Lines with "calculateROCAUC": please show every one of them from the listing below.

Task input Start Marker

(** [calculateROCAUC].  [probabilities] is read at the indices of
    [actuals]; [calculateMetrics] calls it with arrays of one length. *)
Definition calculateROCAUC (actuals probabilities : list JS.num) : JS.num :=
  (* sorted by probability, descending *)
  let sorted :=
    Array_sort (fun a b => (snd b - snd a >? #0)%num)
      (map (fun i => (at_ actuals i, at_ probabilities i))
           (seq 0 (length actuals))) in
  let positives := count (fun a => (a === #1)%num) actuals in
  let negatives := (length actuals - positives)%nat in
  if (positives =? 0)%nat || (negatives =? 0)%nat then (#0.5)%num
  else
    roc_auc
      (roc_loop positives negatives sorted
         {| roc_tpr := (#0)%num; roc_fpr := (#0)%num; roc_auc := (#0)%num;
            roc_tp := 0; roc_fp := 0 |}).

Task input End Marker

Result
(** [calculateROCAUC].  [probabilities] is read at the indices of
Definition calculateROCAUC (actuals probabilities : list JS.num) : JS.num :=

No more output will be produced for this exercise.